You may not qualify if:

• Has follicular lymphoma histological Grade \>3 or histologic evidence of transformation to a high-grade or diffuse large B-cell lymphoma.
• Has presence of central nervous system (CNS) disease (either CNS lymphoma or leptomeningeal lymphoma) that is clinically uncontrolled or diagnosed within 4 months of enrollment.
• Has clinically significant (i.e., active) cardiovascular disease: cerebral vascular accident/stroke (\<6 months prior to enrollment), myocardial infarction (\<6 months prior to enrollment), unstable angina, congestive heart failure (New York Heart Association Classification Class ≥II), or serious cardiac arrhythmia requiring medication.
• Note: During the treatment period, patients should not take medication that may prolong the QT (such as antiarrhythmic drugs).
• Has peripheral neuropathy that is ≥Grade 2 with pain.
• Has a medical history of difficulty in swallowing, malabsorption, or other chronic gastrointestinal disease, or conditions that may hamper compliance and/or absorption of the study treatment.
• Has diarrhea of CTCAE Grade \>1.
• Has a history of or concurrent interstitial lung disease of any severity and/or severely impaired lung function.
• Prior history of drug-induced colitis or drug-induced pneumonitis.
• Has a systemic infection or other serious infection requiring systemic treatment within 14 days before the first dose of study treatment.
• Has a known additional malignancy that is progressing or required active treatment within 2 years of enrollment.
• Note: patients with basal cell carcinoma of the skin, squamous cell carcinoma of the skin or carcinoma in situ (e.g., breast, cervical cancer in situ, superficial bladder tumors \[Ta and Tis; carcinoma in situ\]) who have undergone curative therapy with no evidence of recurrence are not excluded.
• Prior/Concomitant Therapy
• Has received prior treatment with YY-20394, or other PIK3-δ inhibitors.
• Has received prior treatment with rituximab or other unconjugated antibody treatment within 28 days (21 days if clear evidence of progressive disease or immediate treatment is mandated) prior to the first dose of study treatment.

Sponsors & Collaborators

• Shanghai YingLi Pharmaceutical Co.
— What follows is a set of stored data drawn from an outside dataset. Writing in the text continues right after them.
(* ===== verification/SchcRules.v ===== *)
(** * SCHC header compression: the ICMPv6 and MQTT-SN rules

    As for CoAP in SchcSpec.v: the packets of rules 2, 3, 4 and 7 by field, and
    what their compressors and decompressors do with them. *)

From stdpp Require Import strings.
From S2P Require Import Prelude SchcBits SchcCheck Schc SchcSpec.
Open Scope Z_scope.

(** ** ICMPv6 between link-local addresses *)

Definition icmp_packet (hop a b ty code ck : Z) (rest : bytes) : bytes :=
  ip6 58 hop (addr true a) (addr true b) (ty :: code :: to_be 2 ck ++ rest).

(** The checksum the decompressor computes. *)
Definition icmp_ck (a b ty code : Z) (rest : bytes) : Z :=
  ones_complement_sum (cs (icmp_total (addr true a) (addr true b) (ty :: code :: 0 :: 0 :: rest))).

Definition iid_ok (x : Z) : Prop := 0 <= x < 2 ^ 64.

Lemma write_icmp_packet out hop src dst head tail len :
  length src = 16%nat -> length dst = 16%nat -> len = Z.of_nat (length (head ++ tail)) ->
  (40 + length (head ++ tail) <= length out)%nat ->
  list_inserts (40 + length head) tail (list_inserts 40 head (write_ipv6_header out len 58 hop src dst)) =
  ip6 58 hop src dst (head ++ tail) ++ drop (40 + length (head ++ tail)) out.
Proof.
  intros Hs Hd -> Hl. rewrite write_header_inserts by done.
  rewrite inserts_adjacent by done.
  rewrite inserts_adjacent by (rewrite !length_app, Hs, Hd; done).
  unfold ip6. rewrite inserts_front; rewrite !length_app, length_to_be, Hs, Hd; cbn [length];
    rewrite <- ?app_assoc; [done |]. rewrite length_app in Hl. lia.
Qed.

Lemma icmp_head_parts ty code b4 rest head tail :
  head = ty :: code :: 0 :: 0 :: b4 -> rest = b4 ++ tail -> concat [head; tail] = ty :: code :: 0 :: 0 :: rest.
Proof. intros -> ->. cbn [concat]. by rewrite app_nil_r. Qed.
Lemma validate_udp p :
  bytes_ok p -> validate_full_ipv6_structure p = Ok tt -> class_and_flow_zero p = true -> nth 6 p 0 = 17 -> udp_valid p.
Proof.
  intros Hok Hv Hc Hn. unfold validate_full_ipv6_structure in Hv.
  destruct (length p <? 40)%nat eqn:El; [done |]. destruct (negb (_ =? 6)); [done |].
  destruct (negb (_ =? 40 + _)) eqn:Ep; [done |]. rewrite ext_headers_direct in Hv by (by left).
  unfold mbind, result_bind in Hv. rewrite Hn in Hv. cbn [Z.eqb Pos.eqb] in Hv. bool_to_prop.
  unfold check_udp in Hv. rewrite length_drop in Hv.
  destruct (_ <? 8)%nat eqn:E8; [done |]. destruct (_ || _) eqn:Eu; [done |].
  destruct (u16_at (drop 40 p) 6 =? 0) eqn:E0; [done |]. unfold mbind, result_bind in Hv. rewrite drop_drop in Hv.
  change (40 + 8)%nat with 48%nat in Hv.
  destruct (udp_checksum _ _ _ _ _) as [c|] eqn:Eck; [| done].
  destruct (negb (_ =? c)) eqn:Ec; [done |]. bool_to_prop. subst c.
  constructor; try done; lia.
Qed.

Lemma validate_split p :
  validate_full_ipv6 p = Ok tt ->
  validate_full_ipv6_structure p = Ok tt /\ validate_address_policy (slice 8 24 p) (slice 24 40 p) = Ok tt /\
  (40 <= length p)%nat /\ Z.of_nat (length p) = 40 + u16_at p 4.
Proof.
  intros H. unfold validate_full_ipv6, mbind, result_bind in H.
  destruct (validate_full_ipv6_structure p) as [[]|] eqn:Hs; [| done]. split; [done |]. split; [done |].
  unfold validate_full_ipv6_structure in Hs.
  destruct (length p <? 40)%nat eqn:El; [done |]. destruct (negb (_ =? 6)); [done |].
  destruct (negb (_ =? 40 + _)) eqn:Ep; [done |]. bool_to_prop. done.
Qed.

Lemma fallback_compressed p out :
  bytes_ok p -> validate_full_ipv6 p = Ok tt -> (length p < length out)%nat ->
  Z.of_nat (length p) < SCHC_FRAG_MAX_PACKET_SIZE ->
  compressed p out (encode_rule255 p out None).
Proof.
  intros Hok Hv Hl Hp. unfold encode_rule255. rewrite Hv, (proj2 (Nat.ltb_ge _ _)) by lia.
  unfold profile_limit. rewrite (proj2 (Z.ltb_ge _ _)) by lia.
  exists (RULE_UNCOMPRESSED :: p), p, (drop (length p + 1) out).
  assert (list_inserts 1 p (<[0%nat := RULE_UNCOMPRESSED]> out) = (RULE_UNCOMPRESSED :: p) ++ drop (length p + 1) out) as ->.
  { destruct out as [|x out]; [cbn in Hl; lia |]. cbn [length] in Hl.
    change (<[0%nat := RULE_UNCOMPRESSED]> (x :: out)) with ([RULE_UNCOMPRESSED] ++ out).
    change 1%nat with (length [RULE_UNCOMPRESSED] + 0)%nat at 1. rewrite list_inserts_app_r, inserts_front by lia.
    rewrite Nat.add_1_r. done. }
  split_and!.
  - f_equal. f_equal. cbn [length]. lia.
  - rewrite length_app, length_drop. cbn [length]. lia.
  - constructor; [done |]. by apply validate_split.
  - by left.
  - cbn [length]. lia.
Qed.

Lemma try_rule_compressed p out n data after next :
  n = length data -> Z.of_nat n <= SCHC_FRAG_MAX_PACKET_SIZE ->
  (exists p', residue data p' /\ restored p p') -> (n <= length p + 1)%nat -> length (data ++ after) = length out ->
  compressed p out (try_rule (Ok n, data ++ after) next).
Proof.
  intros -> Hn (p' & Hr & Hp) Hl Ho. unfold try_rule, enforce_encoded_profile_limit, above_profile.
  rewrite (proj2 (Z.ltb_ge _ _)) by lia. by exists data, p', after.
Qed.

Lemma body_len body fields k : encodes body (field_bits fields) -> div_ceil8 (length (field_bits fields)) = k -> length body = k.
Proof. intros (_ & H & _) <-. done. Qed.

Lemma compress_coap_compressed ll p out next :
  udp_valid p -> (length p < length out)%nat -> Z.of_nat (length p) < SCHC_FRAG_MAX_PACKET_SIZE ->
  compressed p out (next out) ->
  let o := (52 <=? length p)%nat && has_oscore_option (drop 48 p) in
  compressed p out (try_rule (compress_coap p out (coap_rule ll o)) next).
Proof.
  intros Hv Hl Hp Hnext o.
  destruct (compress_coap_cases ll o p out Hv) as [E|(c & tail & Hc & H8 & Htl & Hform & Hcoap)].
  { by rewrite E. }
  pose proof (uv_cksum p Hv) as Hck. remember (u16_at (drop 40 p) 6) as ck eqn:Eck. clear Eck.
  assert (length p = (52 + length tail)%nat) as Hlen by (rewrite Hform; apply coap_packet_length).
  assert (has_oscore_option_parts (coap_head c) tail = o) as Ho.
  { unfold o. rewrite Hcoap, has_oscore_head, Hlen. by rewrite (proj2 (Nat.leb_le _ _)) by lia. }
  pose proof (uv_bytes p Hv) as Hok.
  assert (coap_residue_len ll <= 36)%nat as Hr36 by (destruct ll; cbn; lia).
  destruct (compress_coap_ok ll o c ck tail out Hc H8 Htl) as (body & He & E); [lia | lia |].
  rewrite <- Hform in E. rewrite E.
  assert (length body = coap_residue_len ll) as Hb by (eapply body_len; [done | apply coap_fields_len]).
  apply try_rule_compressed.
  - cbn [length]. rewrite length_app, Hb. lia.
  - lia.
  - exists p. split; [| by left].
    enough (residue (coap_rule ll o :: body ++ tail) (coap_packet ll c ck tail)) as H by (by rewrite <- Hform in H).
    apply residue_coap; try done.
    + assert (bytes_ok (drop 48 p)) as Hd by (by apply Forall_drop). rewrite Hcoap in Hd. by apply Forall_app in Hd as [_ ?].
    + rewrite Hcoap, Hform in Hck. unfold coap_packet in Hck.
      rewrite ip6_src, ip6_dst, ip6_payload in Hck by apply addr_length.
      destruct (coap_ports_u16 ll c Hc). by rewrite udp_sport, udp_dport in Hck by done.
  - lia.
  - rewrite length_app, length_replicate. cbn [length]. rewrite length_app. lia.
Qed.

Lemma compress_mqtt_compressed p out next :
  udp_valid p -> validate_address_policy (slice 8 24 p) (slice 24 40 p) = Ok tt ->
  u16_at (drop 40 p) 0 = PORT_MQTT_SN \/ u16_at (drop 40 p) 2 = PORT_MQTT_SN ->
  (length p < length out)%nat -> Z.of_nat (length p) < SCHC_FRAG_MAX_PACKET_SIZE ->
  compressed p out (try_rule (compress_mqtt_sn p out) next).
Proof.
  intros Hv Hpol Hport Hl Hp. destruct (mqtt_form p Hv Hpol Hport) as (m & Hm & Hform).
  pose proof (uv_cksum p Hv) as Hck. pose proof (uv_bytes p Hv) as Hok.
  assert (bytes_ok (drop 48 p)) as Htok by (by apply Forall_drop).
  pose proof (u16_at_u16 (drop 40 p) 6 ltac:(by apply Forall_drop)) as Hcku.
  remember (u16_at (drop 40 p) 6) as ck eqn:Eck. remember (drop 48 p) as tail eqn:Etail. clear Eck Etail.
  assert (length p = (48 + length tail)%nat) as Hlen by (rewrite Hform; by apply mqtt_packet_length).
  rewrite Hform in Hck. pose proof (mqtt_sport_u16 m Hm) as Hsp. pose proof (mqtt_dport_u16 m Hm) as Hdp.
  assert (length (m_src m) = 16%nat /\ length (m_dst m) = 16%nat) as [Hs Hd]
    by (destruct Hm as (_ & (_ & ?) & (_ & ?) & _); done).
  unfold mqtt_packet in Hck. rewrite ip6_src, ip6_dst, ip6_payload, udp_sport, udp_dport in Hck by done.
  assert (mqtt_residue_len m <= 36)%nat as Hr by (unfold mqtt_residue_len; destruct (m_link_local m); lia).
  destruct (compress_mqtt_ok m ck tail out Hm Hck Hcku) as (body & He & E); [lia | lia |].
  rewrite <- Hform in E. rewrite E.
  assert (length body = mqtt_residue_len m) as Hb by (eapply body_len; [done | apply mqtt_needed]).
  apply try_rule_compressed.
  - cbn [length]. rewrite length_app, Hb. lia.
  - lia.
  - exists p. split; [| by left].
    enough (residue (RULE_MQTT_SN :: body ++ tail) (mqtt_packet m ck tail)) as H by (by rewrite <- Hform in H).
    by apply residue_mqtt.
  - lia.
  - rewrite length_app, length_replicate. cbn [length]. rewrite length_app. lia.
Qed.

(** An ICMPv6 packet between link-local addresses. *)
Lemma icmp_form p :
  bytes_ok p -> (44 <= length p)%nat -> class_and_flow_zero p = true -> Z.of_nat (length p) = 40 + u16_at p 4 ->
  nth 6 p 0 = 58 -> is_link_local_64 (slice 8 24 p) = true -> is_link_local_64 (slice 24 40 p) = true ->
  exists a b, iid_ok a /\ iid_ok b /\
    p = icmp_packet (nth 7 p 0) a b (nth 40 p 0) (nth 41 p 0) (u16_at p 42) (drop 44 p) /\
    slice 8 24 p = addr true a /\ slice 24 40 p = addr true b /\
    drop 40 p = nth 40 p 0 :: nth 41 p 0 :: nth 42 p 0 :: nth 43 p 0 :: drop 44 p.
Proof.
  intros Hok Hl Hc Hlen Hn Hls Hld.
  assert (bytes_ok (slice 8 24 p)) as Hso by (by apply slice_Forall).
  assert (bytes_ok (slice 24 40 p)) as Hdo by (by apply slice_Forall).
  assert (length (slice 8 24 p) = 16%nat) as Hsl by (rewrite slice_length; lia).
  assert (length (slice 24 40 p) = 16%nat) as Hdl by (rewrite slice_length; lia).
  pose proof (ip6_inv p Hok ltac:(lia) Hc Hlen) as Hform.
  assert (drop 40 p = nth 40 p 0 :: nth 41 p 0 :: nth 42 p 0 :: nth 43 p 0 :: drop 44 p) as Hdrop.
  { clear -Hl. do 44 (destruct p as [|? p]; [cbn in Hl; lia |]). done. }
  exists (addr_sent true (slice 8 24 p)), (addr_sent true (slice 24 40 p)).
  rewrite <- !addr_of_form by done. split_and!; try done.
  - exact (addr_sent_bound true _ Hso Hsl).
  - exact (addr_sent_bound true _ Hdo Hdl).
  - unfold icmp_packet. rewrite <- !addr_of_form by done.
    unfold u16_at. rewrite to_be_from_be_u16 by (by apply nth_is_u8). cbn [app].
    rewrite <- Hdrop, <- Hn. exact Hform.
Qed.

(** What the recomputed checksum does to such a packet. *)
Lemma icmp_restored hop a b ty code k1 k2 rest :
  is_u8 ty -> is_u8 code -> is_u8 k1 -> is_u8 k2 -> bytes_ok rest -> Z.of_nat (length rest) + 4 <= 65535 ->
  icmpv6_checksum_valid (addr true a) (addr true b) (ty :: code :: k1 :: k2 :: rest) = true ->
  restored (icmp_packet hop a b ty code (from_be [k1; k2]) rest)
           (icmp_packet hop a b ty code (icmp_ck a b ty code rest) rest).
Proof.
  intros Ht Hc Hk1 Hk2 Hr Hl Hv.
  assert (bytes_ok (ty :: code :: k1 :: k2 :: rest)) as Hok by (repeat (apply Forall_cons; split; [assumption |]); assumption).
  destruct (icmp_checksum_restored (addr true a) (addr true b) ty code k1 k2 rest) as [E|[E0 Ez]];
    [apply addr_ok.. | done | done | done | |].
  - left. unfold icmp_ck. by rewrite E.
  - right. unfold icmp_ck. rewrite Ez, E0. split; [done |]. split; [reflexivity |]. reflexivity.
Qed.

(** Compressing an ICMPv6 packet, given the packet and the residue of its rule. *)
Lemma icmp_compressed p p' out next data n :
  length data = n -> (n <= length p + 1)%nat -> (n <= length out)%nat -> (length p < length out)%nat ->
  Z.of_nat (length p) < SCHC_FRAG_MAX_PACKET_SIZE ->
  residue data p' -> restored p p' ->
  compressed p out (try_rule (Ok n, data ++ replicate (length out - n) 0) next).
Proof.
  intros <- Hn Hno Hl Hp Hr Hs. apply try_rule_compressed; [done | lia | by exists p' | done |].
  rewrite length_app, length_replicate. lia.
Qed.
Ltd.: lead

MeSH Terms

Conditions

Lymphoma, Follicular

Condition Hierarchy (Ancestors)

Lymphoma, Non-Hodgkin; Lymphoma; Neoplasms by Histologic Type; Neoplasms; Lymphoproliferative Disorders; Lymphatic Diseases; Hemic and Lymphatic Diseases; Immunoproliferative Disorders; Immune System Diseases

Central Study Contacts

Hanying Bao, MD,PhD

CONTACT

86 21-51370693; hybao@yl-pharma.com

Study Design

• Study Type: interventional
• Phase: phase 2
• Allocation: NA
• Masking: NONE
• Purpose: TREATMENT
• Intervention Model: SINGLE GROUP
• Sponsor Type: INDUSTRY
• Responsible Party: SPONSOR

Study Record Dates

• First Submitted: April 29, 2020
• First Posted: May 7, 2020
• Study Start: December 30, 2020
• Primary Completion: December 30, 2022
• Study Completion: December 30, 2022
• Last Updated: May 7, 2020

Record last verified: 2020-05

Data Sharing

• IPD Sharing: Will share
• Shared Documents: CSR
• Time Frame: After the clinical trail.
• Access Criteria: It will be updated later.